Les ouvrages portant sur le changement climatique prospèrent dans nos librairies à l’image de l’engouement et de l’inquiétude que prend cette question dans la société. Ce livre vient s’ajouter à cette longue liste en proposant une analyse par questions afin d’apporter des clés de compréhension précises sur les interrogations ayant trait à la climatologie et à l’impact du changement climatique sur les sociétés humaines et leur gouvernance.

Cela justifie que cet ouvrage soit écrit à 4 mains. Gilles Ramstein a rédigé la partie « climatologie ». En tant que directeur de recherche au CEA (Laboratoire des sciences du climat et de l’environnement), son domaine de prédilection est la paléoclimatologie, soit l’étude des climats anciens. Sylvestre Huet représente la dimension plus sociétale et politique du changement climatique de par son parcours de journaliste à Libération, animant encore aujourd’hui le blog {Sciences²} sur le site du journal Le Monde.

L’ouvrage est ainsi séparé en deux parties distinctes de 50 questions. Le format parait simple mais il est intéressant de constater que le format 2-3 pages de réponse par question, permet malgré tout de rentrer dans les détails explicatifs et éviter de rester dans l’annonce de faits déjà éculés et manquant de précision. Le défaut qu’on pourra soulever réside dans le format lui-même car la rédaction des réponses laisse penser qu’elles ont été traitées les unes indépendamment des autres. Cela amène à des répétitions qui peut amener le lecteur à aller plus vite sur certains points quand la lecture respecte l’ordre des 100 questions proposées.
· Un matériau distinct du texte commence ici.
(** * screenshot.py: a model of the CloudGenix screenshot script

    The script logs into the controller UI with a headless browser, takes
    screenshots of a fixed list of pages for every site, element and
    interface named in a configuration file, and then writes a tree of
    Markdown files.  This development embeds the script's own control flow
    (the helpers [sanitize_filename], [is_int], [screenshot_page], the
    start-up checks, the capture loop and the Markdown emitter) and keeps the
    collaborators it calls (the browser driver, the SDK, the YAML loader, the
    builtin [int]) as an explicit [World] of oracles. *)

From Stdlib Require Import Ascii String ZArith List Lia Bool Sorted.
From stdpp Require Import base decidable option list strings gmap pretty.

Local Open Scope Z_scope.

(** ** Strings

    A Python [str] is modelled as a [string]; iterating over it yields its
    characters one by one. *)

Definition ESC : ascii := ascii_of_nat 27.
Definition LF : ascii := ascii_of_nat 10.
Definition NL : string := String LF EmptyString.
Definition DQ : string := String (ascii_of_nat 34) EmptyString.

(** [char in s] for a one-character [char]. *)
Fixpoint char_in (char : ascii) (s : string) : bool :=
  match s with
  | EmptyString => false
  | String a s' => if Ascii.eqb char a then true else char_in char s'
  end.

(** [s.lower()] on the ASCII letters; every other character is kept.  The
    script only compares lowered strings with ASCII literals ('class', 'id',
    'time' and the colour names), and no other character lowers to a letter
    of those. *)
Definition lower_char (c : ascii) : ascii :=
  let n := N_of_ascii c in
  if ((65 <=? n) && (n <=? 90))%N then ascii_of_N (n + 32) else c.
(** A click: the listeners of lines 83 and 136 are on elements of the
    mounted wrapper; the markup of the error hint has no element with a
    listener. *)
Definition clickOn (live : LiveContent) (ev : UserEvent) : LiveContent :=
  match live with
  | Mounted wrapper => Mounted (handle wrapper ev)
  | Markup html => Markup html
  end.

Definition loopStep (m : Loop) (e : LoopEvent) : Loop :=
  match e with
  | Fire =>
      {| loop_url := loop_url m; loop_live := loop_live m;
         loop_requested := loop_requested m ++ [loop_url m];
         loop_waiting := loop_waiting m ++ [length (loop_requested m)] |}
  | Settle i r =>
      if bool_decide (i ∈ loop_waiting m)
      then {| loop_url := loop_url m;
              loop_live := fetchAndRender r (loop_live m);
              loop_requested := loop_requested m;
              loop_waiting := filter (λ j, j ≠ i) (loop_waiting m) |}
      else m
  | Click ev =>
      {| loop_url := loop_url m; loop_live := clickOn (loop_live m) ev;
         loop_requested := loop_requested m; loop_waiting := loop_waiting m |}
  end.

(** ** Notions used to state the properties *)

(** A code unit that a double-quoted attribute value and a text keep as it
    is: not U+0000, a carriage return, the double quote, the ampersand or
    the less-than sign. *)
Definition plainKeyUnit (c : N) : bool :=
  negb ((c =? 0) || (c =? 13) || (c =? 34) || (c =? 38) || (c =? 60)).

(** A key that is read back from [data-key] as it is and adds nothing to
    the element tree. *)
Definition plainKey (key : jsstring) : bool := forallb plainKeyUnit key.

(** A text that starts no tag. *)
Definition plainText (s : jsstring) : bool := forallb (λ c, negb (c =? 60)) s.

Definition plainField (x : option jsstring) : bool :=
  match x with
  | Some s => plainText s
  | None => true
  end.

Definition plainWindow (w : Window.t) : bool :=
  plainField (Window.title w) && plainField (Window.url w)
  && plainField (Window.last_seen w).

Definition plainProfile (p : Profile.t) : bool :=
  plainKey (Profile.key p) && plainField (Profile.path p)
  && plainField (Profile.last_seen p)
  && forallb plainWindow (or_nil (Profile.windows p)).

(** A snapshot whose markup has the element tree that the templates show:
    every key is plain, and no other string starts a tag (a tag in the
    detail markup of one profile could carry the id of the body of
    another). *)
Definition plainSnapshot (data : Metrics.t) : bool :=
  forallb plainProfile (or_nil (Metrics.profiles data)).

(** A string field that [||] takes for absent, and a number field. *)
Definition falsyStr (x : option jsstring) : Prop := x = Some [] ∨ x = None.

Definition falsyNum (n : option Z) : Prop := n = Some 0%Z ∨ n = None.

(** A present but empty string replaced by an absent field. *)
Definition absentIfEmpty (x : option jsstring) : option jsstring :=
  match x with
  | Some [] => None
  | _ => x
  end.

(** A present number 0 replaced by an absent field. *)
Definition absentIfZero (n : option Z) : option Z :=
  match n with
  | Some 0%Z => None
  | _ => n
  end.

(** A window, and a profile, with every present but falsy optional field
    made absent. *)
Definition Window_withoutFalsy (w : Window.t) : Window.t :=
  Window.mk (absentIfEmpty (Window.title w)) (absentIfEmpty (Window.url w))
    (Window.wa_ready w) (absentIfEmpty (Window.last_seen w)).

Definition Profile_withoutFalsy (p : Profile.t) : Profile.t :=
  Profile.mk (Profile.key p) (Profile.ready p) (absentIfEmpty (Profile.path p))
    (absentIfZero (Profile.pid p)) (absentIfEmpty (Profile.last_seen p))
    (fmap (M := list) Window_withoutFalsy <$> Profile.windows p).

(** The body that a write is made to. *)
Definition target (m : Mutation) : nat :=
  match m with
  | SetInnerHTML b _ | ToggleHidden b => b
  end.

(** The id that line 74 gives to the body of a profile. *)
Definition profileBodyId (p : Profile.t) : jsstring :=
  js "body-" ++ cssSafe (Profile.key p).
(** ** [diff_from] *)

(** The outcome of [diff_from] at one outpoint. *)
Definition diff_from_at (a1 r1 a2 r2 : option UtxoEntry) : option UtxoEntry * option UtxoEntry :=
  let hit (x y : option UtxoEntry) :=
    match x, y with Some e, Some e' => ue_block_daa_score e' =? ue_block_daa_score e | _, _ => false end in
  let minus (x y z : option UtxoEntry) := match x with Some e => if hit x y then z else Some e | None => z end in
  (minus a2 a1 (minus r1 r2 None), minus r2 r1 (minus a1 a2 None)).

Lemma diff_from_lookup d1 d2 d o :
  diff_from d1 d2 = Ok d ->
  (ud_add d !! o, ud_remove d !! o) = diff_from_at (ud_add d1 !! o) (ud_remove d1 !! o) (ud_add d2 !! o) (ud_remove d2 !! o).
Proof.
  unfold diff_from. do 3 (destruct (intersects_with_rule _ _ _); [done|]).
  rewrite subtraction_with_remainder_swap. cbv zeta.
  destruct (intersection_with_remainder (ud_add d1) (ud_add d2) ∅ ∅) as [both rem1] eqn:H1. cbn.
  destruct (negb _); [done|]. intros [= <-]. cbn.
  destruct (intersection_lookup (ud_add d1) (ud_add d2) ∅ ∅ o) as [_ Hr1]. rewrite H1 in Hr1. cbn in Hr1.
  rewrite !subtraction_lookup, Hr1, !lookup_empty. unfold in_other, contains_with_daa_score, diff_from_at.
  destruct (ud_remove d2 !! o) as [r2|], (ud_add d1 !! o) as [a1|], (ud_add d2 !! o) as [a2|], (ud_remove d1 !! o) as [r1|]; cbn;
    repeat (case_match; cbn); naive_solver.
Qed.

Section Difference.
Context (base : UtxoView) (d1 d2 : UtxoDiff).
Hypothesis Hv1 : diff_valid base d1.
Hypothesis Hv2 : diff_valid base d2.
(** Entries both diffs add with the same score are the same. *)
Hypothesis Hsame : forall o e1 e2, ud_add d1 !! o = Some e1 -> ud_add d2 !! o = Some e2 ->
  ue_block_daa_score e1 = ue_block_daa_score e2 -> e1 = e2.

Lemma diff_from_checks : exists d, diff_from d1 d2 = Ok d.
Proof using Hv1 Hv2.
  unfold diff_from. cbv zeta.
  match goal with |- context [match ?x with _ => _ end] => assert (x = None) as -> end.
  { apply intersects_with_rule_None. intros o r1 a2 Hr1 Ha2. apply negb_false_iff, andb_true_iff.
    apply (dv_remove _ _ Hv1) in Hr1. destruct (dv_add _ _ Hv2 _ _ Ha2) as [?|(r & Hr & Hne)]; [congruence|].
    pose proof (dv_remove _ _ Hv2 _ _ Hr). assert (r = r1) as -> by congruence.
    split; [apply negb_true_iff, Z.eqb_neq; congruence|]. apply orb_true_iff. right.
    unfold contains_with_daa_score. rewrite Hr. apply Z.eqb_refl. }
  match goal with |- context [match ?x with _ => _ end] => assert (x = None) as -> end.
  { apply intersects_with_rule_None. intros o a1 r2 Ha1 Hr2. apply negb_false_iff, andb_true_iff.
    apply (dv_remove _ _ Hv2) in Hr2. destruct (dv_add _ _ Hv1 _ _ Ha1) as [?|(r & Hr & Hne)]; [congruence|].
    pose proof (dv_remove _ _ Hv1 _ _ Hr). assert (r = r2) as -> by congruence.
    split; [apply negb_true_iff, Z.eqb_neq; congruence|]. apply orb_true_iff. left.
    unfold contains_with_daa_score. rewrite Hr. apply Z.eqb_refl. }
  match goal with |- context [match ?x with _ => _ end] => assert (x = None) as -> end.
  { apply intersects_with_rule_None. intros o r1 r2 Hr1 Hr2. apply negb_false_iff, Z.eqb_eq.
    apply (dv_remove _ _ Hv1) in Hr1. apply (dv_remove _ _ Hv2) in Hr2. congruence. }
  rewrite subtraction_with_remainder_swap. cbv zeta.
  destruct (intersection_with_remainder (ud_add d1) (ud_add d2) ∅ ∅) as [both rem1] eqn:H1. cbn.
  assert (Hboth : forall o, is_Some (both !! o) -> is_Some (ud_add d1 !! o) /\ is_Some (ud_add d2 !! o)).
  { intros o [e He]. destruct (intersection_lookup (ud_add d1) (ud_add d2) ∅ ∅ o) as [Hi _]. rewrite H1 in Hi. cbn in Hi.
    rewrite He, lookup_empty in Hi. unfold in_other, contains_with_daa_score in Hi.
    destruct (ud_add d1 !! o), (ud_add d2 !! o); cbn in Hi; (done || eauto). }
  assert (intersects both (ud_remove d1) = intersects both (ud_remove d2)) as ->.
  { apply Bool.eq_iff_eq_true. rewrite !intersects_true. split; intros (o & Hb & [r Hr]); exists o; (split; [done|]);
      destruct (Hboth o Hb) as [[a1 Ha1] [a2 Ha2]].
    - apply (dv_remove _ _ Hv1) in Hr. destruct (dv_add _ _ Hv2 _ _ Ha2) as [?|(r' & Hr' & _)]; [congruence|eauto].
    - apply (dv_remove _ _ Hv2) in Hr. destruct (dv_add _ _ Hv1 _ _ Ha1) as [?|(r' & Hr' & _)]; [congruence|eauto]. }
  rewrite Bool.eqb_reflx. cbn. eauto.
Qed.

Lemma diff_from_pointwise d o :
  diff_from d1 d2 = Ok d ->
  composed (composed base d1) d o = composed base d2 o /\
  (forall e, ud_remove d !! o = Some e -> composed base d1 o = Some e) /\
  (forall e, ud_add d !! o = Some e ->
     composed base d1 o = None \/ exists r, ud_remove d !! o = Some r /\ ue_block_daa_score r <> ue_block_daa_score e).
Proof using Hv1 Hv2 Hsame.
  intros Hd. pose proof (diff_from_lookup _ _ _ o Hd) as Hat. unfold diff_from_at in Hat.
  pose proof (dv_remove _ _ Hv1 o) as V1r. pose proof (dv_add _ _ Hv1 o) as V1a.
  pose proof (dv_remove _ _ Hv2 o) as V2r. pose proof (dv_add _ _ Hv2 o) as V2a. pose proof (Hsame o) as Hs.
  unfold composed in *. clear Hv1 Hv2 Hsame Hd.
  destruct (ud_add d1 !! o) as [a1|], (ud_remove d1 !! o) as [r1|], (ud_add d2 !! o) as [a2|], (ud_remove d2 !! o) as [r2|];
    cbn in Hat;
    repeat (match type of Hat with context [?x =? ?y] => destruct (Z.eqb_spec x y) end; cbn in Hat);
    apply pair_equal_spec in Hat as [-> ->]; repeat case_decide;
    try specialize (V1r _ eq_refl); try specialize (V2r _ eq_refl); try specialize (V1a _ eq_refl); try specialize (V2a _ eq_refl);
    try specialize (Hs _ _ eq_refl eq_refl); naive_solver.
Qed.
End Difference.

(** ** Transactions *)

Section Entries.
Context (base : UtxoView).

Lemma remove_entry_spec d o e :
  diff_valid base d -> composed base d o = Some e ->
  exists d', remove_entry d o e = Ok d' /\ diff_valid base d' /\
    forall x, composed base d' x = if decide (x = o) then None else composed base d x.
Proof using.
  intros Hv Ho. unfold remove_entry, contains_with_daa_score. unfold composed in Ho.
  destruct (ud_add d !! o) as [a|] eqn:Ha.
  - injection Ho as ->. rewrite Z.eqb_refl. eexists. split; [done|]. split; [split|].
    + intros x r Hr. by apply (dv_remove _ _ Hv).
    + cbn. intros x a. rewrite lookup_delete. case_decide; [done|]. apply (dv_add _ _ Hv).
    + intros x. unfold composed. cbn. rewrite lookup_delete. destruct (decide (o = x)) as [->|Hne].
      * rewrite (decide_True (P := x = x)) by done. case_decide as Hr; [done|].
        destruct (dv_add _ _ Hv _ _ Ha) as [?|(r & ? & _)]; [done|]. destruct Hr. eauto.
      * by rewrite (decide_False (P := x = o)) by congruence.
  - case_decide as Hr; [done|]. destruct (ud_remove d !! o) as [r|] eqn:Hro; [destruct Hr; eauto|].
    eexists. split; [done|]. split; [split|].
    + cbn. intros x r. rewrite lookup_insert. case_decide; [intros [= <-]; by subst|apply (dv_remove _ _ Hv)].
    + cbn. intros x a Hxa. destruct (dv_add _ _ Hv _ _ Hxa) as [?|(r & ? & ?)]; [auto|]. right. exists r.
      rewrite lookup_insert_ne by congruence. done.
    + intros x. unfold composed. cbn. rewrite lookup_insert. destruct (decide (o = x)) as [->|Hne].
      * rewrite Ha. by rewrite !decide_True by eauto.
      * by rewrite (decide_False (P := x = o)) by congruence.
Qed.

Lemma add_entry_spec d o e :
  diff_valid base d -> composed base d o = None ->
  (forall u, base o = Some u -> ue_block_daa_score u = ue_block_daa_score e -> u = e) ->
  exists d', add_entry d o e = Ok d' /\ diff_valid base d' /\
    forall x, composed base d' x = if decide (x = o) then Some e else composed base d x.
Proof using.
  intros Hv Ho Hsame. unfold add_entry, contains_with_daa_score. unfold composed in Ho.
  destruct (ud_add d !! o) as [a|] eqn:Ha; [done|].
  destruct (ud_remove d !! o) as [r|] eqn:Hr; [destruct (Z.eqb_spec (ue_block_daa_score r) (ue_block_daa_score e)) as [Heq|Hne]|].
  - pose proof (dv_remove _ _ Hv _ _ Hr) as Hb. rewrite (Hsame _ Hb Heq) in Hb. clear Ho.
    eexists. split; [done|]. split; [split|].
    + cbn. intros x r'. rewrite lookup_delete. case_decide; [done|]. apply (dv_remove _ _ Hv).
    + cbn. intros x a Hxa. destruct (dv_add _ _ Hv _ _ Hxa) as [?|(r' & ? & ?)]; [auto|]. right. exists r'.
      rewrite lookup_delete_ne by congruence. done.
    + intros x. unfold composed. cbn. rewrite lookup_delete. destruct (decide (o = x)) as [->|Hne].
      * rewrite Ha, (decide_True (P := x = x)) by done. by rewrite decide_False by (by intros [? ?]).
      * by rewrite (decide_False (P := x = o)) by congruence.
  - clear Ho. eexists. split; [done|]. split; [split|].
    + cbn. apply (dv_remove _ _ Hv).
    + cbn. intros x a. rewrite lookup_insert. case_decide; [intros [= <-]; subst x; eauto|apply (dv_add _ _ Hv)].
    + intros x. unfold composed. cbn. rewrite lookup_insert. destruct (decide (o = x)) as [->|Hne'].
      * by rewrite (decide_True (P := x = x)).
      * by rewrite (decide_False (P := x = o)) by congruence.
  - rewrite decide_False in Ho by (by intros [? ?]). eexists. split; [done|]. split; [split|].
    + cbn. apply (dv_remove _ _ Hv).
    + cbn. intros x a. rewrite lookup_insert. case_decide; [intros [= <-]; subst x; eauto|apply (dv_add _ _ Hv)].
    + intros x. unfold composed. cbn. rewrite lookup_insert. destruct (decide (o = x)) as [->|Hne'].
      * by rewrite (decide_True (P := x = x)).
      * by rewrite (decide_False (P := x = o)) by congruence.
Qed.

Lemma remove_inputs_spec (ins : list (TransactionInput * UtxoEntry)) d :
  diff_valid base d -> NoDup ((fun p => in_previous_outpoint p.1) <$> ins) ->
  Forall (fun p => composed base d (in_previous_outpoint p.1) = Some p.2) ins ->
  exists d', foldM_out (fun d p => remove_entry d (in_previous_outpoint p.1) p.2) d ins = Ok d' /\ diff_valid base d' /\
    forall x, composed base d' x =
      if decide (x ∈ (fun p => in_previous_outpoint p.1) <$> ins) then None else composed base d x.
Proof using.
  revert d. induction ins as [|p ins IH]; intros d Hv Hnd Hall.
  { exists d. split_and!; [done..|]. intros x. by rewrite decide_False by apply not_elem_of_nil. }
  cbn in Hnd. apply NoDup_cons in Hnd as [Hp Hnd]. apply Forall_cons in Hall as [Hp0 Hall].
  destruct (remove_entry_spec d _ _ Hv Hp0) as (d1 & Hd1 & Hv1 & Hc1). cbn [foldM_out]. rewrite Hd1. cbn [obind].
  destruct (IH d1 Hv1 Hnd) as (d' & -> & Hv' & Hc').
  { rewrite Forall_forall in Hall |- *. intros q Hq. rewrite Hc1, decide_False; [by apply Hall|].
    intros Heq. apply Hp. apply list_elem_of_fmap. exists q. done. }
  exists d'. split_and!; [done..|]. intros x. rewrite Hc', Hc1. cbn [fmap list_fmap].
  repeat case_decide; try done; set_solver.
Qed.

(** The entry output [i] of the transaction creates. *)
Definition output_entry (v : VerifiableTransaction) (score : Z) (out : TransactionOutput) : UtxoEntry :=
  mk_utxo (out_value out) (out_script_public_key out) score (is_coinbase (v_tx v)).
On aurait pu apprécier également des études plus précisément spatialisées, notamment dans la seconde partie.

« Histoire et mécanismes du climat »

La première partie « Histoire et mécanismes du climat » se propose de revenir sur des « Généralités » (Q. 1 à 8) avec des questionnements basiques mais essentiels pour éviter les confusions basiques comme la différence entre le climat et la météorologie et une remise en perspective historique de l’évolution climatique, depuis la formation de la Terre. Le jeu d’échelles temporelles et spatiales amènent à un des points importants du livre : nos climats évoluent constamment mais notre évolution récente n’a rien de comparable dans l’histoire planétaire en terme de rapidité. La deuxième partie propose d’étudier « Le Système Terre » (Q.9 à 21) par une explication des logiques climatiques actuelles. Cette étude explique le rôle de chaque composante de la planète comme l’atmosphère (Q. 11), l’océan (Q.12) ou encore la végétation (Q.14 et 15). En associant chacune de ces questions, on peut ainsi brosser un tableau complet des capacités planétaires à supporter l’augmentation des émissions de gaz à effet de serre. La troisième partie « Reconstruction et modélisation des climats » (Q.22 à 25) explique la manière dont les climats peuvent être compris (l’intermédiaire des carottes de glace évoquées dans la Q. 23) et ainsi proposer des modèles prédictifs pour le futur. La quatrième partie, « Le climat et l’évolution de l’homme : des grands singes à homo sapiens » (Q.26 à Q. 50) constitue un quart du livre et replace les évolutions climatiques par rapport à la place de l’Homme, de l’Antiquité à nos jours. On peut ainsi rappeler que notre climat s’inscrit dans une dynamique « froide » de la planète mais que l’ère industrielle bouleverse cette équilibre inter-glaciaire. Le développement des extrêmes climatiques (Q. 42 et 43), la problématique de l’effacement du Gulf Stream (Q.44) permettent de montrer les perturbations très rapides de la planète, à une échelle temporelle jamais atteinte auparavant (Q.48) tout en évitant certains raccourcis (le fameux « trou de la couche d’ozone » à la Q.38).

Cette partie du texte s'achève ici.